Lines below starting with the line with "GoStrings.v" and going on through the line with "From S2P Require Import Prelude Writer." must be output exactly; the rest of the records must be left out.
---
(** A request whose key has a live record in the workspace. *)
Lemma known_key_run req s n u body bytes ws i rec :
  postStore r = true → workspaceStore r = true → idempotencyStore r = true →
  userID_of req = Some u → decodeCreatePostRequest r req = inr (body, bytes) →
  (match IdentityFromContext req with
   | Some i => IsAPIKey i && negb (apiKeyCanAccessWorkspace (Some i) (cr_WorkspaceID body))
   | None => false end) = false →
  a_workspaces s !! cr_WorkspaceID body = Some ws → ws_OwnerID ws = u → 0 < ws_ID ws →
  TrimSpace (IdempotencyKeyHeader req) ≠ "" →
  Z.of_nat (String.length (TrimSpace (IdempotencyKeyHeader req))) ≤ idempotencyKeyMaxLen →
  String.length (idempotencyHash r bytes) = 32%nat →
  records_ok (a_idem s) → records (a_idem s) !! i = Some rec →
  at_key (ws_ID ws) (TrimSpace (IdempotencyKeyHeader req)) rec = true →
  app_now e < rec_ExpiresAt rec → rec_ResourceType rec = "post" →
  let w := handleCreatePost r req e (s, n) in
  if bool_decide (rec_RequestHash rec = idempotencyHash r bytes) then
    ∀ q, posts (a_posts s) !! rec_ResourceID rec = Some q →
    state_of w = s ∧ result_of w = inr (mkResponse (rec_ResponseStatus rec) (BPost (selected_post q)))
  else state_of w = s ∧ result_of w = inr (mkResponse 409 (BError "idempotency_key_conflict")).
Proof using Hrel.
  intros Hps Hws His Hu Hd Hb Hw Ho Hwpos Hk Hlen Hh Hok Hi Hat Hlive Hty w. subst w.
  unfold handleCreatePost, need_posts, need_workspaces, requireUserID. rewrite Hps, Hws, Hu, Hd.
  unfold lookupCreatePostWorkspace. rewrite Hb.
  rewrite (bind_step _ _ _ _ _ _ (find_workspace_run _ e s n Hrel)), Hw, Ho, Z.eqb_refl. cbn [negb].
  unfold applyCreatePostIdempotency. cbv zeta.
  rewrite (bind_step _ _ _ _ _ _ (lookup_run _ _ _ s (S n) Hwpos Hk Hlen Hh His)).
  erewrite find_record_key; [|done|exact Hi|done|by apply Z.ltb_lt].
  case_bool_decide; cbn [negb]; [|done].
  rewrite Hty. rewrite (bool_decide_eq_true_2 ("post" = "post")) by done. cbn [negb].
  intros q Hq. unfold replayIdempotentResource. rewrite Hty. cbv zeta.
  rewrite (bool_decide_eq_true_2 ("post" = "post")) by done. rewrite Hps. cbn [negb].
  erewrite bind_step; [|rewrite (bind_step _ _ _ _ _ _ (find_post_run _ e s _ Hrel)), Hq; done].
  done.
Qed.
End Creation.

(** The router keeps its documented assumptions: SHA-256 has 32 bytes, and an
    empty body does not decode. *)
Definition router_ok (r : Router) : Prop :=
  (∀ b, String.length (sha256 r b) = 32%nat) ∧ (∀ b, decode_create r "" ≠ inr b) ∧
  idempotencyStore r = true.
Definition workspaces_ok (db : WorkspaceDB) : Prop := ∀ i w, db !! i = Some w → ws_ID w = i ∧ 0 < i.
Lemma decoded_hash r req body bytes : router_ok r →
  decodeCreatePostRequest r req = inr (body, bytes) → String.length (idempotencyHash r bytes) = 32%nat.
Proof.
  intros (Hsha & Hempty & _). unfold decodeCreatePostRequest, idempotencyHash.
  destruct (read_body r _) as [?|b]; [done|]. destruct (decode_create r b) as [?|c] eqn:Ed; [done|].
  destruct (check_create_request c); [done|]. intros [= _ <-].
  case_bool_decide as Hb; [|apply Hsha]. subst b. by destruct (Hempty c).
Qed.

(** A key that ever expired protects nothing any more.  When the workspace has
    a record of the key that is past its expiry, a request under the key runs like
    one without, and its record cannot be stored: the records after an answer 201
    are the records before, so the same request will create again, and again. *)
Theorem expired_key_unprotected (r : Router) (req : Request) (e : Env) (s s' : ApiDB) (n m : nat)
    (p : Post) (ts : list NewTarget) (i : Z) (rec : IdempotencyRecord)
    (Hrel : reliable e) (Hr : router_ok r) (Hws : workspaces_ok (a_workspaces s))
    (Hi : records (a_idem s) !! i = Some rec)
    (Hat : ∀ body bytes, decodeCreatePostRequest r req = inr (body, bytes) →
             at_key (cr_WorkspaceID body) (TrimSpace (IdempotencyKeyHeader req)) rec = true)
    (Hne : rec_IdempotencyKey rec ≠ "")
    (Hrun : handleCreatePost r req e (s, n) = (inr (mkResponse 201 (BCreated p ts)), (s', m)))
    (Hpos : 0 < post_ID p) (Hnow : 0 ≤ app_now e) :
  records (a_idem s') = records (a_idem s) ∧ a_workspaces s' = a_workspaces s ∧
  ∃ post l n2 n3, Create post l e (a_posts s, n2) = (inr (p, ts), (a_posts s', n3)).
Proof.
  destruct (handleCreatePost_inv r e Hrel req s n p ts _ Hrun) as
    (u & body & bytes & ws & ps & k1 & k2 & k3 & Hu & Hd & Hb & Hw & Ho & Hps & Hwst & Hs & Hc).
  pose proof (Hws _ _ Hw) as [Hwid Hwpos]. pose proof (decoded_hash _ _ _ _ Hr Hd) as Hh.
  pose proof Hr as (_ & _ & His). rewrite His in Hs. specialize (Hat _ _ Hd).
  assert (TrimSpace (IdempotencyKeyHeader req) ≠ "") as Hk by (by apply at_key_true in Hat as [_ <-]).
  pose proof (remember_run e Hrel (ws_ID ws) _ (post_ID p) (idempotencyHash r bytes)
    (a_idem s) k1 ltac:(lia) Hk Hh Hpos Hnow) as Hmem. cbv zeta in Hmem.
  destruct (find_record (at_key (ws_ID ws) _) (a_idem s)) as [x|] eqn:E.
  - cbn in Hs. subst s'. cbn. split_and!; [done..|]. destruct Hc as (post & l & Hc). by exists post, l, k2, k3.
  - rewrite find_record_none in E. specialize (E _ _ Hi). rewrite Hwid in E. by rewrite Hat in E.
Qed.

(** ** A concrete server *)
Definition demo_env : Env := mkEnv 1000 1000 (λ _, Fine) (λ _, false) (λ _, false) "uuid".
Definition demo_router : Router :=
  mkRouter true true true 0 None (λ _ _, inr "") Some (λ b, take_s 32 (b +:+ zeros 32)) inr
    (λ b, if bool_decide (b = "") then inl (errors_new "unexpected end of JSON input")
          else inr (mkCreateRequest 1 (mkContent b "" [] "" None) None None "" [mkCreateTarget 5 0]))
    (λ _, inl (errors_new "none")) (λ b, inr (mkPatchRequest b "" [] "")) (λ _, inr 5).
Definition demo_post (id at_ : Z) : Post :=
  mkPost id 1 "title" "caption" "url" (Some "asset") (Some "key") (Some "bucket") "public" "private"
    None 900 None "draft" None "{}" 1 at_ at_.
Definition demo_state : ApiDB :=
  mkApiDB (mkPostDB {[ 1 := demo_post 1 900; 2 := demo_post 2 901; 3 := demo_post 3 901 ]} ∅ ∅
             (Outbox.mkOutboxDB ∅ 0) 4 1)
    {[ 1 := mkWorkspace 1 "team" 7 100 ]} (mkIdemDB ∅ ∅ 0).
Definition demo_request (uid : Z) (key body : string) : Request :=
  mkRequest (Some uid) None "1" "1" [("workspace_id", "1")] key body.
Lemma demo_reliable : reliable demo_env.
Proof. intros n. done. Qed.
Lemma take_s_length n s : (n ≤ String.length s)%nat → String.length (take_s n s) = n.
Proof. revert s. induction n as [|n IH]; intros [|a s] H; simpl in *; try lia. f_equal. apply IH. lia. Qed.
Lemma demo_router_ok : router_ok demo_router.
Proof.
  split_and!; [|done|done]. intros b. apply take_s_length. rewrite length_app_s, zeros_length. lia.
Qed.
Lemma demo_workspaces_ok : workspaces_ok (a_workspaces demo_state).
Proof. intros i w. cbn [a_workspaces demo_state]. by intros [<- <-]%lookup_singleton_Some. Qed.
(** * Signaling server of godot-simple-webrtc: registry, handlers, lobby

    A shallow embedding of [server/main.py].  The registry and its three
    dictionaries are finite maps, the sets of peer ids are finite sets, and
    every coroutine is a function in a small state-and-trace monad: it
    threads the registry and records, in order, each acquisition and release
    of [registry.lock] and each [send_json].

    Conventions of the model:
    - a handler runs from its first line to its last without another
      coroutine being scheduled in between (asyncio can switch at every
      [await]; that interleaving is not modelled);
    - [time.time()] is read once per handler run and passed as [now];
      timestamps are integers in abstract time units;
    - a decoded client message is the record [Message] of the values the
      handlers read from the dict with [str(...)], [bool(...)], [int(...)];
      a message for which [int(...)] raises is outside the model;
    - iteration over a Python set or dict visits the elements in the order
      of [elements] / [map_to_list]; where the source gathers the sends of a
      loop concurrently, only the multiset of sends is meaningful. *)

From stdpp Require Import gmap strings list fin_maps.

Local Open Scope string_scope.
Local Open Scope list_scope.
Local Open Scope Z_scope.

(** ** Data model *)

(** A connection handle ([WebSocket]); only its identity matters. *)
Definition WebSocket : Type := nat.

(** [Topology = Literal["mesh", "server_authoritative"]] *)
Inductive Topology : Type := Mesh | ServerAuthoritative.

#[global] Instance Topology_eq_dec : EqDecision Topology.
Proof. solve_decision. Defined.

(** Opaque JSON values ([Any]): the [sdp] / [ice] payloads and ICE server
    descriptors, which the server forwards without looking inside. *)
#[local] Unset Elimination Schemes.
Inductive Json : Type :=
  | JNull
  | JBool (b : bool)
  | JNum (n : Z)
  | JStr (s : string)
  | JArr (items : list Json)
  | JObj (fields : list (string * Json)).
#[local] Set Elimination Schemes.

Module PeerSession.
Record t : Type := mk {
  peer_id : Z;
  websocket : WebSocket;
  room_id : string;
  joined_at : Z }.
End PeerSession.

Module LobbySubscription.
Record t : Type := mk {
  connection_id : Z;
  websocket : WebSocket;
  filter_tags : gset string }.
End LobbySubscription.
(* ===== verification/_CoqProject ===== *)
-Q . S2P
Prelude.v
GoStrings.v
Writer.v
Fmt.v
Spider.v
Utf8.v
HtmlEscape.v
Lexer.v
LexerSteps.v
Parser.v
Exec.v
Template.v
RoundTrip.v
Markers.v
Flags.v
Usage.v
CommandLine.v
Main.v
(* ===== verification/Fmt.v ===== *)
(** * Formatted output ([fmt.Printf])

    Line 60 of [swissknife.go] calls [fmt.Printf] with a format and no
    operand.  [Printf] formats into a buffer ([doPrintf]) and hands the
    buffer to [os.Stdout] in one [Write], whose count and error the
    program drops.

    [doPrintf] is the loop of [fmt/print.go] for a call without
    operands: text is copied up to the next [%]; [%%] is a percent sign;
    a verb finds no operand and prints as [%!v(MISSING)]; a [%] at the
    end prints as [%!(NOVERB)].  Flags, width, precision and argument
    indexes between the [%] and the verb, and verbs that are not ASCII,
    are outside the model ([None]). *)

From Stdlib Require Import Ascii.
From stdpp Require Import base tactics option list strings.
From S2P Require Import Prelude Writer.

Definition percent : ascii := "%"%char.

(** [noVerbString], [percentBangString] and [missingString]. *)
Definition noVerbString : bytes := B "%!(NOVERB)".
Definition percentBangString : bytes := B "%!".
Definition missingString : bytes := B "(MISSING)".

(** The bytes that start a flag, a width, a precision or an argument
    index after a [%]. *)
Definition verbModifiers : bytes := B "#0+- 123456789*.[".

(** [p.missingArg(verb)]. *)
Definition missingArg (verb : ascii) : bytes :=
  percentBangString ++ [verb] ++ missingString.

(** [p.doPrintf(format, a)] with [len(a) = 0]: what the buffer holds in
    the end. *)
Fixpoint doPrintf (format : bytes) : option bytes :=
  match format with
  | [] => Some []
  | c :: rest =>
    if decide (c = percent) then
      match rest with
      | [] => Some noVerbString
      | verb :: rest' =>
        if decide (verb = percent) then (percent ::.) <$> doPrintf rest'
        else if bool_decide (verb ∈ verbModifiers) then None
        else if decide (byte_val verb < 128) then
          (missingArg verb ++.) <$> doPrintf rest'
        else None
      end
    else (c ::.) <$> doPrintf rest
  end.

(** [fmt.Fprintf(w, format)]: format, then one [Write]. *)
Definition Fprintf `{Writer W} (w : W) (format : bytes)
    : option (W * nat * option ioError) :=
  buf ← doPrintf format; Some (Write w buf).

(** [fmt.Printf(format)] is [Fprintf] on [os.Stdout]. *)
Definition Printf `{Writer W} (Stdout : W) (format : bytes)
    : option (W * nat * option ioError) :=
  Fprintf Stdout format.

Section fmt_lemmas.
Implicit Types (format s : bytes) (c : ascii).

(** A format without [%] is copied as it is. *)
Lemma doPrintf_plain format : percent ∉ format → doPrintf format = Some format.
Proof.
  induction format as [|c format IH]; [done|].
  intros [Hc Hformat]%not_elem_of_cons. cbn [doPrintf].
  by rewrite decide_False, IH by done.
Qed.

(** Text in front of the first [%] is copied. *)
Lemma doPrintf_app s format :
  percent ∉ s → doPrintf (s ++ format) = (s ++.) <$> doPrintf format.
Proof.
  induction s as [|c s IH]; intros Hs; cbn [app];
    [by destruct (doPrintf format)|].
  apply not_elem_of_cons in Hs as [Hc Hs]. cbn [doPrintf].
  rewrite decide_False, IH by done. by destruct (doPrintf format).
Qed.

(** A verb without operand: the output says so. *)
Lemma doPrintf_missing verb format :
  verb ≠ percent → verb ∉ verbModifiers → byte_val verb < 128 →
  doPrintf (percent :: verb :: format) = (missingArg verb ++.) <$> doPrintf format.
Proof.
  intros Hverb Hmod Hascii. cbn [doPrintf].
  by rewrite decide_True, decide_False, bool_decide_false, decide_True by done.
Qed.

(** C39: a format that holds no [%], given no operand, is printed as it
    is and in one write: [Printf] hands the writer the format itself,
    whatever the writer. *)
Theorem Printf_plain `{Writer W} (Stdout : W) format :
  percent ∉ format → Printf Stdout format = Some (Write Stdout format).
Proof. intros Hformat. unfold Printf, Fprintf. by rewrite doPrintf_plain. Qed.
End fmt_lemmas.

(** What [go vet] warns about: verbs without operands and a [%] that
    ends the format are printed, marked as errors. *)
Lemma doPrintf_examples :
  doPrintf (B "%d spiders, 100%") = Some (B "%!d(MISSING) spiders, 100%!(NOVERB)") ∧
  doPrintf (B "100%% done") = Some (B "100% done") ∧
  doPrintf (B "%5d") = None.
Proof. by vm_compute. Qed.

Lemma Printf_plain_witness :
  Printf (mkFile [] 5) (B "error: no name") =
  Some (mkFile (B "error") 0, 5, Some (PathError ENOSPC)).
Proof. rewrite Printf_plain; [done|]. apply (bool_decide_unpack _). by vm_compute. Defined.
---
- Output below:
GoStrings.v
Writer.v
Fmt.v
Spider.v
Utf8.v
HtmlEscape.v
Lexer.v
LexerSteps.v
Parser.v
Exec.v
Template.v
RoundTrip.v
Markers.v
Flags.v
Usage.v
CommandLine.v
Main.v
(* ===== verification/Fmt.v ===== *)
(** * Formatted output ([fmt.Printf])

    Line 60 of [swissknife.go] calls [fmt.Printf] with a format and no
    operand.  [Printf] formats into a buffer ([doPrintf]) and hands the
    buffer to [os.Stdout] in one [Write], whose count and error the
    program drops.

    [doPrintf] is the loop of [fmt/print.go] for a call without
    operands: text is copied up to the next [%]; [%%] is a percent sign;
    a verb finds no operand and prints as [%!v(MISSING)]; a [%] at the
    end prints as [%!(NOVERB)].  Flags, width, precision and argument
    indexes between the [%] and the verb, and verbs that are not ASCII,
    are outside the model ([None]). *)

From Stdlib Require Import Ascii.
From stdpp Require Import base tactics option list strings.
From S2P Require Import Prelude Writer.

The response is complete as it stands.